25 MARCH 1972, Page 4

THE IMPERATIVE DUTY

No problem has faced, faces, and will continue to face this Government more serious than that of Ulster. All other problems — and all other policies and initiatives — must now be considered in the context created by Ulster problems, policies and initiatives. We cannot afford to see no evil, hear no evil, speak no evil. We cannot turn our faces away. We cannot affect not to smell the political putrescence of the Irish mess.The Irish channel is no cordon sanitaire. Wishing the mess to go away will not bring about its disappearance or destroy its affront. For months now, the policy of doing nothing has been a failed policy, and the practical problem confronting the Government has not been whether or not to take an initiative, but what that initiative should be and whether or not it will be too little and too late. Those who cry" No surrender" might as well cry " Do nothing: let the mess stay as it is."

The bombing and murders continue. We are bludgeoned by outrages. Heavily armed British troops patrol British streets and are knocking on and breaking down British doors in the dark and early hours of the night. There are internment camps on British soil. Emergency and martial laws run in part of the United Kingdom, which is to say that due process of law is suspended within domestic British territory. The United Kingdom has not, at any time in its history, suffered such a prolonged and bloody collapse of governance.

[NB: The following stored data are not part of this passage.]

Lemma row_effect_works st x r : insert_works st (o_calls x) -> insert_works st (o_calls (row_effect st x r)).
Proof.
  intros Hw. destruct r as [rowid l]. unfold row_effect, rejected, counted. destruct (real_columns x <? zlen l); [done|].
  pose proof (row_binds_harmless (column_info x) (ipk_column x) rowid st l 0) as Hb.
  destruct (row_binds _ _ _ _ _ l) as [cs ok]. cbn [fst] in Hb.
  assert (H1 : insert_works st (o_calls (logged (OClear st :: cs) x))) by (apply insert_works_logged; [by constructor|done]).
  destruct ok; [|exact H1]. set (x1 := logged (OClear st :: cs) x) in *.
  assert (H2 : insert_works st (o_calls (logged (default_binds (drop (length l) (column_info x1)) st (zlen l) ++ [OStep st; OReset st]) x1))).
  { apply insert_works_logged; [|done]. apply Forall_app. split; [apply default_binds_harmless|by repeat constructor]. }
  destruct (_ mod 256 =? 0); [|exact H2]. apply (insert_works_later st _ [OExec (str "COMMIT; BEGIN;")]); [|exact H2].
  constructor; [by right|constructor].
Qed.

Definition rows_effect (st : nat) (x : octx) (rs : list (Z * list rkval)) : octx := foldl (row_effect st) x rs.

Lemma rows_effect_frame C st rs : forall x,
  calm C x -> prepared st x -> calm C (rows_effect st x rs) /\ prepared st (rows_effect st x rs) /\
  column_info (rows_effect st x rs) = column_info x /\ ipk_column (rows_effect st x rs) = ipk_column x /\
  table_cursor (rows_effect st x rs) = table_cursor x /\ tables (rows_effect st x rs) = tables x /\
  o_flags (rows_effect st x rs) = o_flags x.
Proof.
  induction rs as [|r rs IH]; intros x Hx Hp; [done|]. cbn [rows_effect foldl].
  destruct (row_effect_frame C st x r Hx Hp) as (A & B & E1 & E2 & E3 & E4 & E5).
  destruct (IH _ A B) as (A' & B' & F1 & F2 & F3 & F4 & F5). unfold rows_effect in *.
  split; [exact A'|]. split; [exact B'|]. by rewrite F1, F2, F3, F4, F5.
Qed.

Lemma rows_effect_works st rs : forall x, insert_works st (o_calls x) -> insert_works st (o_calls (rows_effect st x rs)).
Proof. induction rs as [|r rs IH]; intros x Hw; [done|]. by apply IH, row_effect_works. Qed.

Lemma table_opens_calm C name x st xb : calm C x -> table_opens name x st xb -> calm C xb.
Proof.
  intros Hx [_ _ (n & x1 & Hi & _ & ->) _ _]. pose proof (init_insert_keeps C name x Hx) as H. unfold pwp in H.
  rewrite Hi in H. by destruct H as [_ [? ? ?]].
Qed.

(** The context after some rows of a table: nothing is done before the first one. *)
Definition after_rows (st : nat) (x xb : octx) (rs : list (Z * list rkval)) : octx :=
  match rs with [] => x | _ => rows_effect st xb rs end.

(** The events of a walk, in order, leave the rows in the context. *)
Lemma replay_rows name st x xb evs : forall rs,
  calm (fun c => c = CAt name) x -> (rs <> [] -> table_opens name x st xb) -> Forall2 row_is (rows_of evs) rs ->
  exists rc, replay None ForTables (rev evs) x = Done (rc, after_rows st x xb (map (fun r => (r.1.2, r.2)) rs)).
Proof.
  intros rs Hx. revert rs. induction evs as [|e evs IH] using rev_ind; intros rs Ho Hrs.
  { inversion Hrs; subst. by eexists. }
  rewrite rev_app_distr. cbn [rev app replay]. unfold rows_of in Hrs. rewrite omap_app in Hrs.
  apply Forall2_app_inv_l in Hrs as (rs1 & rs2 & Hrs1 & Hrs2 & ->).
  assert (Ho1 : rs1 <> [] -> table_opens name x st xb) by (intros H; apply Ho; by destruct rs1).
  destruct (IH rs1 Ho1 Hrs1) as [rc Hrc].
  unfold bind. rewrite Hrc. rewrite map_app. set (x1 := after_rows st x xb _).
  assert (Hx1 : calm (fun c => c = CAt name) x1).
  { unfold x1, after_rows. destruct rs1 as [|r0 rs0]; [done|]. pose proof (Ho1 ltac:(done)) as Hop.
    apply rows_effect_frame; [by eapply table_opens_calm|apply Hop]. }
  destruct e as [b|b c|b|p]; cbn [on_event omap list_omap] in Hrs2 |- *.
  - inversion Hrs2; subst. rewrite app_nil_r. unfold table_onBeginParseTable, bind, gets.
    rewrite (calm_cursor _ _ Hx1). by eexists.
  - apply Forall2_cons_inv_l in Hrs2 as (r & rs3 & [Hb (lo & Hc)] & Hnil & ->). inversion Hnil; subst.
    destruct r as [[b' rowid] l]. cbn [fst snd map] in *. exists SQLITERK_OK. unfold x1, after_rows in *.
    pose proof (Ho ltac:(by destruct rs1)) as Hop.
    destruct (map (fun r => (r.1.2, r.2)) rs1) as [|r0 rs0] eqn:Em; cbn [app].
    + by apply first_row_exact with (C := fun c => c = CAt name) (lo := lo) (name := name).
    + rewrite (table_row_exact (fun c => c = CAt name) _ _ _ rowid l lo st); [|done| |apply rows_effect_works, Hop|done].
      * unfold rows_effect. by rewrite (app_comm_cons rs0 _ r0), foldl_app.
      * apply (rows_effect_frame (fun c => c = CAt name)); [exact (table_opens_calm _ name x st xb Hx Hop)|apply Hop].
  - inversion Hrs2; subst. rewrite app_nil_r. by eexists.
  - inversion Hrs2; subst. rewrite app_nil_r. by eexists.
Qed.

(** ** The table of tables *)

(** What a row of it says: the name, the table, the entry; [None] for rows that are passed over. *)
Definition definition_of (l : list rkval) : option (list Z * sqliterk_master_entity) :=
  match val l 0, val l 1, val l 4, int64_of (val l 3) with
  | RText ty, RText name, RText sql, Done root =>
    let type := if bool_decide (cstr ty = str "table") then Some sqliterk_type_table
                else if bool_decide (cstr ty = str "index") then Some sqliterk_type_index else None in
    match type with
    | Some type =>
      if (0 <? s32 root) && negb (bool_decide (take 7 (cstr name) = str "sqlite_"))
      then Some (cstr name, Entity type (cstr sql) (s32 root)) else None
    | None => None
    end
  | _, _, _, _ => None
  end.

(** An entry that is known and better than a new one with another statement. *)
Definition keeps_old (old : option sqliterk_master_entity) (sql : list Z) : bool :=
  match old with
  | None => false
  | Some e =>
    (0 <? e_root_page e) && negb (bool_decide (e_sql e = [])) &&
    ((e_type e =? sqliterk_type_table) || (e_type e =? sqliterk_type_index)) &&
    negb (bool_decide (e_sql e = sql)) && (zlen sql <? zlen (e_sql e))
  end.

The imperative duty of this Government, no less than of any other, regardless of whatever domestic and foreign policies it may from time to time hold to be desirable, is to govern all of the country all of the time and in such manner that its lawful writ runs, that the military be not indefinitely required to act in place of the civil authority, and that no substantial minority become so disaffected that refuge and succour is provided for violent revolutionaries who seek to suborn and destroy the state. The present Government, as has become so tragically evident, has not been governing that part of the country called Ulster any of the time. The Government has been failing in its imperative duty. It has been transfixed in inactivity. Not every politician and not every commentator has yet grasped — and some may prove to be psychologically incapable of grasping — that the Ulster problem is different in kind from all other present problems of the Government. Some view the Irish mess as a severe but essentially local difficulty which must on no account be allowed to interfere with the progress of the European policy; and there are even those who dream that adherence to the Treaty of Rome will solve every problem, not excluding Ireland. Others consider Ireland not in terms of a government problem but in terms of a party political problem; they seek advantages within and between their parties, they hope to catch the bubble reputation especially in the cannon's mouth: they play the oldest game in the world. Still others see the Irish situation as a war, capable of being won or lost, to be fought with warlike methods, with victory as its aim and defeat as unthinkable and ineffable. But Ireland is not a local difficulty or a matter of party politics or a war: Ulster is a place to be governed which is not being governed. It is as simple as that, and as difficult.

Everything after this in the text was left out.